▶ [WHAT THE TASK ASKS]:
The answer must consist of each line below that contains the string "intros".

▶ [DATASET RECORDS]:
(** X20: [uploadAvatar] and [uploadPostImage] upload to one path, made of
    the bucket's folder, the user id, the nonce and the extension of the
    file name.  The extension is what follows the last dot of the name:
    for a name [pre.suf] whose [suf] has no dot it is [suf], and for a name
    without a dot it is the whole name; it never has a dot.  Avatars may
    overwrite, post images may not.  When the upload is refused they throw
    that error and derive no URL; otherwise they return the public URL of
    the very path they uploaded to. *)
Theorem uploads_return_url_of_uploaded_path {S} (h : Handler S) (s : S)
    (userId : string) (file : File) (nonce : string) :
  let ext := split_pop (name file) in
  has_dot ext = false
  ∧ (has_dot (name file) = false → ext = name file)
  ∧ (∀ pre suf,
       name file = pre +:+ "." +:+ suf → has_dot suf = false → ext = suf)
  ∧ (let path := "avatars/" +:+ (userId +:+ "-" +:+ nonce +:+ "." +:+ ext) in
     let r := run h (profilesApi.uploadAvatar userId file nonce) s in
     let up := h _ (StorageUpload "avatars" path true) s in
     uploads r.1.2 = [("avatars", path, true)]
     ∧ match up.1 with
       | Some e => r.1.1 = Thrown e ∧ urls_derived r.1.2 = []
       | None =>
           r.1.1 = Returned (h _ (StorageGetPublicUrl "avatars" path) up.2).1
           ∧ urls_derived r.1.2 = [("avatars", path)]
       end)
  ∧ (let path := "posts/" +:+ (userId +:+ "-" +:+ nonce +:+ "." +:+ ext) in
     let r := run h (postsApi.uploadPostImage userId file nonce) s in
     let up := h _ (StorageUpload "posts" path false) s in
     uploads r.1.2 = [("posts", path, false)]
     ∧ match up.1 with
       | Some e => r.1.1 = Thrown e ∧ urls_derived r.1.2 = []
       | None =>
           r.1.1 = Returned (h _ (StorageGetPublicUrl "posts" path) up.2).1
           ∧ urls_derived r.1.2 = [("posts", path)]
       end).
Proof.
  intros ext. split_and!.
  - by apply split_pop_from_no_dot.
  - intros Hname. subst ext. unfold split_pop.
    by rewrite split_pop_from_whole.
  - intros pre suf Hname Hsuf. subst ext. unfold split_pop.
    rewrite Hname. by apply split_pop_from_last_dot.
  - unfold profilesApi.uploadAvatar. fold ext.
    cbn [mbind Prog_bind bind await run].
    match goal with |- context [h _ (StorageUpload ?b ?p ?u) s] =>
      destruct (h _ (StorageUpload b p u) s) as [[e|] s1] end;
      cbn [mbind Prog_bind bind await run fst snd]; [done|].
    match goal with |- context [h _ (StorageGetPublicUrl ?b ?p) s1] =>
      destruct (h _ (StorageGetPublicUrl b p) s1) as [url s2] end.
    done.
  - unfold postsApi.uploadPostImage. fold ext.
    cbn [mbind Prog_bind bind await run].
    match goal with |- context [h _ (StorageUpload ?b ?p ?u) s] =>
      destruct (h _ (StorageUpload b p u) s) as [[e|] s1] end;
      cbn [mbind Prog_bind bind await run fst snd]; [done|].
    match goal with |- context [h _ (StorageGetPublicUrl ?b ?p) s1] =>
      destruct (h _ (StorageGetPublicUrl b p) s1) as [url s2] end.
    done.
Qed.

▶ [TASK OUTPUT]:
  intros ext. split_and!.
  - intros Hname. subst ext. unfold split_pop.
  - intros pre suf Hname Hsuf. subst ext. unfold split_pop.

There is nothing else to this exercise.